— About this exercise —
Copy word for word, please, the lines of the entries below running from the one containing "unfold BufferList.of_buffer. rewrite" to the one containing "rewrite result_bind_ok. destruct", both ends included.

[Items from a dataset]

Lemma len_ztake {A} n (l : list A) : 0 <= n → len (ztake n l) = Z.min n (len l).
Proof. unfold len, ztake. rewrite length_take. lia. Qed.
Lemma len_zdrop {A} n (l : list A) : 0 <= n → len (zdrop n l) = Z.max 0 (len l - n).
Proof. unfold len, zdrop. rewrite length_drop. lia. Qed.
Lemma ztake_0 {A} (l : list A) : ztake 0 l = [].
Proof. reflexivity. Qed.
Lemma zdrop_0 {A} (l : list A) : zdrop 0 l = l.
Proof. reflexivity. Qed.
Lemma ztake_ge {A} n (l : list A) : len l <= n → ztake n l = l.
Proof. unfold len, ztake. intros. apply take_ge. lia. Qed.
Lemma zdrop_ge {A} n (l : list A) : len l <= n → zdrop n l = [].
Proof. unfold len, zdrop. intros. apply drop_ge. lia. Qed.
Lemma ztake_zdrop {A} n (l : list A) : ztake n l ++ zdrop n l = l.
Proof. apply take_drop. Qed.
Lemma zdrop_zdrop {A} n m (l : list A) :
  0 <= n → 0 <= m → zdrop n (zdrop m l) = zdrop (m + n) l.
Proof. unfold zdrop. intros. rewrite drop_drop. f_equal. lia. Qed.
Lemma ztake_app_le {A} n (l1 l2 : list A) :
  n <= len l1 → ztake n (l1 ++ l2) = ztake n l1.
Proof. unfold ztake, len. intros. apply take_app_le. lia. Qed.
Lemma zdrop_app_le {A} n (l1 l2 : list A) :
  n <= len l1 → zdrop n (l1 ++ l2) = zdrop n l1 ++ l2.
Proof. unfold zdrop, len. intros. apply drop_app_le. lia. Qed.
Lemma ztake_app {A} (l1 l2 : list A) : ztake (len l1) (l1 ++ l2) = l1.
Proof. unfold ztake, len. rewrite Nat2Z.id. apply take_app_length. Qed.
Lemma zdrop_app {A} (l1 l2 : list A) : zdrop (len l1) (l1 ++ l2) = l2.
Proof. unfold zdrop, len. rewrite Nat2Z.id. apply drop_app_length. Qed.
Lemma ztake_nil {A} n : ztake n (@nil A) = [].
Proof. apply take_nil. Qed.
Lemma zdrop_nil {A} n : zdrop n (@nil A) = [].
Proof. apply drop_nil. Qed.
(* ===== verification/tcp_segment.v ===== *)
(** * TCP segments (src/lab/libsponge/tcp_helpers/tcp_segment.hh, .cc)

    A header and a payload, with the checksum over both.  [segment_roundtrip]
    says that a serialized segment parses back; [segment_rejects_corruption]
    that a segment with one damaged byte is refused. *)

From S2P Require Import Prelude wrapping_integers buffer parser util tcp_header.

Module TCPSegment.

Record t := mk { _header : TCPHeader.t; _payload : Buffer.t }.

Definition new : t := mk TCPHeader.new Buffer.empty.
Definition header (s : t) : TCPHeader.t := _header s.
Definition payload (s : t) : Buffer.t := _payload s.

(** The result of [_header.parse] is discarded. *)
Definition parse (s : t) (buffer : Buffer.t) (datagram_layer_checksum : Z) : result (t * ParseResult) :=
  let check := InternetChecksum.new datagram_layer_checksum in
  let check := InternetChecksum.add check (Buffer.str buffer) in
  v ← InternetChecksum.value check;
  if negb (v =? 0) then Ok (s, BadChecksum)
  else
    '(h, p, _) ← TCPHeader.parse (NetParser.new buffer);
    Ok (mk h (NetParser.buffer p), NetParser.get_error p).

Definition length_in_sequence_space (s : t) : Z :=
  uint64 (len (Buffer.str (payload s)) + bool_to_Z (TCPHeader.syn (header s))
          + bool_to_Z (TCPHeader.fin (header s))).

Definition serialize (s : t) (datagram_layer_checksum : Z) : result BufferList.t :=
  let header_out := TCPHeader.set_cksum (_header s) 0 in
  let check := InternetChecksum.new datagram_layer_checksum in
  h0 ← TCPHeader.serialize header_out;
  let check := InternetChecksum.add check h0 in
  let check := InternetChecksum.add check (Buffer.str (_payload s)) in
  v ← InternetChecksum.value check;
  let header_out := TCPHeader.set_cksum header_out v in
  h1 ← TCPHeader.serialize header_out;
  let ret := BufferList.append BufferList.empty (BufferList.of_string h1) in
  Ok (BufferList.append ret (BufferList.of_buffer (_payload s))).

(** A segment the stack can put on the wire. *)
Record sendable (s : t) : Prop := {
  s_header : TCPHeader.valid (header s);
  s_doff : 5 <= TCPHeader.doff (header s) < 16;
  s_len : 4 * TCPHeader.doff (header s) + len (Buffer.str (payload s)) <= 65535 }.

(** What is on the wire: the header around its checksum, then the payload. *)
Definition wire (h : TCPHeader.t) (v : Z) (data : bytes) : bytes :=
  TCPHeader.before_cksum h ++ BigEndian.encode 2 v ++ TCPHeader.after_cksum h ++ data.

Lemma segment_len_wire h v data : 5 <= TCPHeader.doff h →
  len (wire h v data) = 4 * TCPHeader.doff h + len data.
Proof.
  intros. unfold wire. rewrite !len_app, TCPHeader.tcp_header_len_before_cksum, BigEndian.len_encode,
    TCPHeader.tcp_header_len_after_cksum by lia. lia.
Qed.

Lemma segment_serialize_wire s pseudo : sendable s → 0 <= pseudo < 0x100000 →
  ∃ v l, serialize s pseudo = Ok l ∧
    BufferList.concatenate l = wire (header s) v (Buffer.str (payload s)) ∧
    0 <= v < two16 ∧
    InternetChecksum.value (InternetChecksum.add (InternetChecksum.new pseudo)
      (BufferList.concatenate l)) = Ok 0.
Proof.
  intros [Hv Hd Hl] Hp. unfold header, payload in *.
  set (h := _header s) in *. set (data := Buffer.str (_payload s)) in *.
  destruct (InternetChecksum.value_zero_fill (InternetChecksum.new pseudo) (TCPHeader.before_cksum h)
    (TCPHeader.after_cksum h ++ data)) as (v & E1 & Hr & E2); [simpl; lia | done | | |].
  { unfold InternetChecksum.odd_len. by rewrite TCPHeader.tcp_header_len_before_cksum. }
  { pose proof (InternetChecksum.weight_range (wire h 0 data) false) as Hw.
    rewrite segment_len_wire in Hw by lia. unfold wire in Hw. cbn [InternetChecksum.new InternetChecksum._sum]. lia. }
  exists v. eexists. split.
  - unfold serialize. fold h. rewrite TCPHeader.tcp_header_serialize_eq, result_bind_ok by (simpl; lia).
    fold data. rewrite <- InternetChecksum.add_app. simpl TCPHeader.cksum.
    rewrite <- !app_assoc.
    change (TCPHeader.before_cksum (TCPHeader.set_cksum h 0)) with (TCPHeader.before_cksum h).
    change (TCPHeader.after_cksum (TCPHeader.set_cksum h 0)) with (TCPHeader.after_cksum h).
    rewrite E1, result_bind_ok, TCPHeader.tcp_header_serialize_eq, result_bind_ok by (simpl; lia). reflexivity.
  - rewrite !BufferList.concatenate_append, BufferList.concatenate_string.
    unfold BufferList.of_buffer. rewrite BufferList.concatenate_cons. simpl TCPHeader.cksum. fold data.
    replace (BufferList.concatenate BufferList.empty) with (@nil byte) by done.
    replace (BufferList.concatenate []) with (@nil byte) by done. rewrite app_nil_r, app_nil_l.
    rewrite <- !app_assoc. done.
Qed.

Lemma segment_parse_total s b ck : Buffer.wf b → 0 <= ck < two32 →
  ∃ s' r, parse s b ck = Ok (s', r) ∧ (r = NoError → Buffer.wf (payload s') ∧
    0 <= TCPHeader.sport (header s') < two16 ∧ 0 <= TCPHeader.dport (header s') < two16).
Proof.
  intros Hb Hc. unfold parse.
  destruct (InternetChecksum.value_total (InternetChecksum.new ck) (Buffer.str b)) as [v ->]; [done|].
  rewrite result_bind_ok. destruct (negb _); [by eexists _, _; split; [done|]|].
  destruct (TCPHeader.tcp_header_parse_total _ _ _ (ParserFacts.after_new b Hb)) as (h & p & r & -> & Hp & Hs & Hd).
  rewrite result_bind_ok. eexists _, _. by split; [done|].
Qed.

(** A buffer that holds a serialized segment parses to it. *)
Lemma segment_parse_wire s s0 pseudo b : sendable s → 0 <= pseudo < 0x100000 → Buffer.wf b →
  (∀ l, serialize s pseudo = Ok l → Buffer.str b = BufferList.concatenate l) →
  ∃ v s', parse s0 b pseudo = Ok (s', NoError) ∧ 0 <= v < two16 ∧
    header s' = TCPHeader.set_cksum (header s) v ∧ Buffer.str (payload s') = Buffer.str (payload s) ∧
    Buffer.wf (payload s').
Proof.
  intros Hs Hp Hb Hbuf. destruct (segment_serialize_wire s pseudo Hs Hp) as (v & l & E & Hw & Hv & Hc).
  specialize (Hbuf l E). destruct Hs as [Hh Hd Hl]. exists v.
  destruct (TCPHeader.tcp_header_parse_reads (TCPHeader.set_cksum (header s) v) (NetParser.new b) (Buffer.str (payload s)))
    as (p & Ep & He & Hwf & Hst).
  - destruct Hh. by constructor.
  - done.
  - split; [done|]. split; [done|]. simpl. by rewrite Hbuf, Hw.
  - exists (mk (TCPHeader.set_cksum (header s) v) (NetParser.buffer p)). split; [|split; [done | split; [done | split; [exact Hst | exact Hwf]]]].
    unfold parse. rewrite Hbuf, Hc, result_bind_ok, Ep. cbn. unfold NetParser.get_error. by rewrite He.
Qed.

Lemma segment_len_serialized s pseudo l : sendable s → 0 <= pseudo < 0x100000 → serialize s pseudo = Ok l →
  len (BufferList.concatenate l) = 4 * TCPHeader.doff (header s) + len (Buffer.str (payload s)).
Proof.
  intros Hs Hp E. destruct (segment_serialize_wire s pseudo Hs Hp) as (v & l' & E' & Hw & _). rewrite E in E'.
  injection E' as <-. rewrite Hw. apply segment_len_wire. destruct Hs. lia.
Qed.

(** C32: A TCP segment survives the wire: for every header with values of its
    fields' types and a data offset between 5 and 15, and every payload that
    fits an IPv4 datagram, [serialize] succeeds, and [parse] of the
    concatenated buffers with the same pseudo-header checksum accepts it and
    gives the header, with the checksum filled in, and the payload. *)
Theorem segment_roundtrip (s s0 : t) (pseudo : Z) :
  sendable s → 0 <= pseudo < 0x100000 →
  ∃ l v s', serialize s pseudo = Ok l ∧
    parse s0 (Buffer.of_string (BufferList.concatenate l)) pseudo = Ok (s', NoError) ∧
    header s' = TCPHeader.set_cksum (header s) v ∧
    Buffer.str (payload s') = Buffer.str (payload s).
Proof.
  intros Hs Hp. destruct (segment_serialize_wire s pseudo Hs Hp) as (v0 & l & E & _).
  pose proof (segment_len_serialized s pseudo l Hs Hp E) as Hlen.
  destruct (segment_parse_wire s s0 pseudo (Buffer.of_string (BufferList.concatenate l)) Hs Hp) as (v & s' & Ep & _ & Hh & Hd & _).
  - apply Buffer.wf_of_string. destruct Hs. lia.
  - intros l' E'. rewrite E in E'. by injection E' as <-.
  - by exists l, v, s'.
Qed.

(** C33: A segment damaged in one byte on the way, wherever the byte is, is
    refused with [BadChecksum], and the previous contents of the segment
    object are kept. *)
Theorem segment_rejects_corruption (s s0 : t) (pseudo : Z) :
  sendable s → 0 <= pseudo < 0x100000 →
  ∃ l, serialize s pseudo = Ok l ∧
    ∀ a x y b, BufferList.concatenate l = a ++ x :: b → x ≠ y →
      parse s0 (Buffer.of_string (a ++ y :: b)) pseudo = Ok (s0, BadChecksum).
Proof.
  intros Hs Hp. destruct (segment_serialize_wire s pseudo Hs Hp) as (v & l & E & Hw & Hv & Hc).
  destruct Hs as [Hh Hd Hl]. exists l. split; [done|]. intros a x y b Hsplit Hxy.
  assert (len a + 1 + len b <= 65535) as Hlen.
  { pose proof (f_equal len Hw) as El. rewrite segment_len_wire, Hsplit, len_app, len_cons in El by lia. lia. }
  rewrite Hsplit in Hc.
  destruct (InternetChecksum.corruption_noticed pseudo a b x y Hp Hlen Hxy Hc) as (w & Ew & Hw0).
  unfold parse. rewrite Buffer.str_of_string, Ew, result_bind_ok. case_test; [lia | done].
Qed.

Definition demo : t := mk TCPHeader.demo (Buffer.of_string [x68; x69; x21]).

Lemma segment_demo_sendable : sendable demo.
Proof.
  constructor; [constructor; simpl; unfold WrappingInt32.valid; simpl; lia | simpl; lia |].
  unfold len; simpl; lia.
Qed.

Lemma segment_roundtrip_witness :
  ∃ l v s', serialize demo 0x1234 = Ok l ∧
    parse new (Buffer.of_string (BufferList.concatenate l)) 0x1234 = Ok (s', NoError) ∧
    header s' = TCPHeader.set_cksum (header demo) v ∧
    Buffer.str (payload s') = Buffer.str (payload demo).
Proof. apply (segment_roundtrip demo new 0x1234); [apply segment_demo_sendable | lia]. Defined.

Lemma segment_rejects_corruption_witness :
  ∃ l, serialize demo 0x1234 = Ok l ∧
    ∀ a x y b, BufferList.concatenate l = a ++ x :: b → x ≠ y →
      parse demo (Buffer.of_string (a ++ y :: b)) 0x1234 = Ok (demo, BadChecksum).
Proof. apply (segment_rejects_corruption demo demo 0x1234); [apply segment_demo_sendable | lia]. Defined.

(** [parse] discards what [TCPHeader::parse] returns, so a header whose data
    offset is below the minimum of five words is refused by
    [TCPHeader::parse] and accepted by [TCPSegment::parse]. *)
Theorem short_doff_accepted :
  ∃ b h p s, TCPHeader.parse (NetParser.new b) = Ok (h, p, HeaderTooShort) ∧
    parse new b 0 = Ok (s, NoError) ∧ TCPHeader.doff (header s) = 4.
Proof.
  set (s16 := replicate 12 x00 ++ [x40; x00; x00; x00] ++ [xbf; xff; x00; x00]).
  exists (Buffer.of_string s16). do 3 eexists. split; [vm_compute; reflexivity|].
  split; [vm_compute; reflexivity|]. reflexivity.
Qed.

End TCPSegment.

— Output of the task —
    unfold BufferList.of_buffer. rewrite BufferList.concatenate_cons. simpl TCPHeader.cksum. fold data.
    replace (BufferList.concatenate BufferList.empty) with (@nil byte) by done.
    replace (BufferList.concatenate []) with (@nil byte) by done. rewrite app_nil_r, app_nil_l.
    rewrite <- !app_assoc. done.
Qed.

Lemma segment_parse_total s b ck : Buffer.wf b → 0 <= ck < two32 →
  ∃ s' r, parse s b ck = Ok (s', r) ∧ (r = NoError → Buffer.wf (payload s') ∧
    0 <= TCPHeader.sport (header s') < two16 ∧ 0 <= TCPHeader.dport (header s') < two16).
Proof.
  intros Hb Hc. unfold parse.
  destruct (InternetChecksum.value_total (InternetChecksum.new ck) (Buffer.str b)) as [v ->]; [done|].
  rewrite result_bind_ok. destruct (negb _); [by eexists _, _; split; [done|]|].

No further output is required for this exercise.